Stored data
◇ ◇ ◇

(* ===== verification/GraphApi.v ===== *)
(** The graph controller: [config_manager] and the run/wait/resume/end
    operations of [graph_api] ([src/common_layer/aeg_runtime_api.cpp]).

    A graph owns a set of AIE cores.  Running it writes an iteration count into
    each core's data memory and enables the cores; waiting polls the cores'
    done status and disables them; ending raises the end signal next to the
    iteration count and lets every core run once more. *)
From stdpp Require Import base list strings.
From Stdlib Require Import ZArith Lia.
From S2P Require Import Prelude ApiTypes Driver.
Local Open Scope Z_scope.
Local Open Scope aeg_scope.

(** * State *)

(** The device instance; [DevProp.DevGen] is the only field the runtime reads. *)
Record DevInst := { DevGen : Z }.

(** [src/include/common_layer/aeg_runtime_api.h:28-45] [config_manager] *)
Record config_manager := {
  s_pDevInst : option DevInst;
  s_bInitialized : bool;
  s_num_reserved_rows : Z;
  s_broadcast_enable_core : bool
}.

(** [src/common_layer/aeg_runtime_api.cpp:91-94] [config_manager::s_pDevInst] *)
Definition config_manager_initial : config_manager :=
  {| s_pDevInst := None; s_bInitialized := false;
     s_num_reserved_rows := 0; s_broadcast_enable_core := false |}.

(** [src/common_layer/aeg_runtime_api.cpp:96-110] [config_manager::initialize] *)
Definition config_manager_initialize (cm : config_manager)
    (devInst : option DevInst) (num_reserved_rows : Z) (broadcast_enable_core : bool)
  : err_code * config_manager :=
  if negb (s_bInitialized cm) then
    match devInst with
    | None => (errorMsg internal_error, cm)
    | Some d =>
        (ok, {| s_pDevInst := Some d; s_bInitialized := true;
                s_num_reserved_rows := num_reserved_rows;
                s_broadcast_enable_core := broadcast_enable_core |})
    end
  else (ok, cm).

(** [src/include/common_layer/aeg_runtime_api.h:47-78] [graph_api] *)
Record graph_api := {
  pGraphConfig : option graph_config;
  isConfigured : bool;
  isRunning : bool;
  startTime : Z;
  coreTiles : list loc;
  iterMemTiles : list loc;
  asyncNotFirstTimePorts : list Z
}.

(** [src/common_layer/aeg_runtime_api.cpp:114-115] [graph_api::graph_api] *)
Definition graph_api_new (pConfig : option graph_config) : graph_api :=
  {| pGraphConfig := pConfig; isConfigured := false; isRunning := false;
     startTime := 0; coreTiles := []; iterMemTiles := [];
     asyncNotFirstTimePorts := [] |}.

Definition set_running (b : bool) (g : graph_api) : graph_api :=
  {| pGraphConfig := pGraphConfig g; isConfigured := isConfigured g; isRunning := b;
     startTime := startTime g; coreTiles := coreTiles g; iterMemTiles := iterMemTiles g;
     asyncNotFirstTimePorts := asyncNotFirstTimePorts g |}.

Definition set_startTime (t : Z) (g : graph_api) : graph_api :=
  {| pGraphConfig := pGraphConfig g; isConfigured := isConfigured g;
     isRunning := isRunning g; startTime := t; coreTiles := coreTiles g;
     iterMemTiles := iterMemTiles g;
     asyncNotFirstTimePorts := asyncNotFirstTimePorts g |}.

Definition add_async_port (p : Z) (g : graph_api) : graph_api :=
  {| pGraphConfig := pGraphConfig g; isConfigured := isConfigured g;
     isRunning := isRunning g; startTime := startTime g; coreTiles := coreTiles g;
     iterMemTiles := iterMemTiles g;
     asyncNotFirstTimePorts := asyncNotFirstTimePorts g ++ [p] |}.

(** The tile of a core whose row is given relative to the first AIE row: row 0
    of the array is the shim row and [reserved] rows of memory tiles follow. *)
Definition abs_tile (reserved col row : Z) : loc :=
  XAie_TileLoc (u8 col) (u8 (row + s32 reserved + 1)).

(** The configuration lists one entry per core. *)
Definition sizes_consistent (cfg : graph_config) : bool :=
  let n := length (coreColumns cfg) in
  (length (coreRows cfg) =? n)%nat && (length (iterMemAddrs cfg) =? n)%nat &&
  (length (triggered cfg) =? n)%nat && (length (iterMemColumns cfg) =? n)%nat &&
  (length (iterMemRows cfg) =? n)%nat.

◇ ◇ ◇

Using the records above, output exactly the lines from the one containing "(** The tile" through the last line, and no others.

◆ ANSWER TO THE PROBLEM
(** The tile of a core whose row is given relative to the first AIE row: row 0
    of the array is the shim row and [reserved] rows of memory tiles follow. *)
Definition abs_tile (reserved col row : Z) : loc :=
  XAie_TileLoc (u8 col) (u8 (row + s32 reserved + 1)).

(** The configuration lists one entry per core. *)
Definition sizes_consistent (cfg : graph_config) : bool :=
  let n := length (coreColumns cfg) in
  (length (coreRows cfg) =? n)%nat && (length (iterMemAddrs cfg) =? n)%nat &&
  (length (triggered cfg) =? n)%nat && (length (iterMemColumns cfg) =? n)%nat &&
  (length (iterMemRows cfg) =? n)%nat.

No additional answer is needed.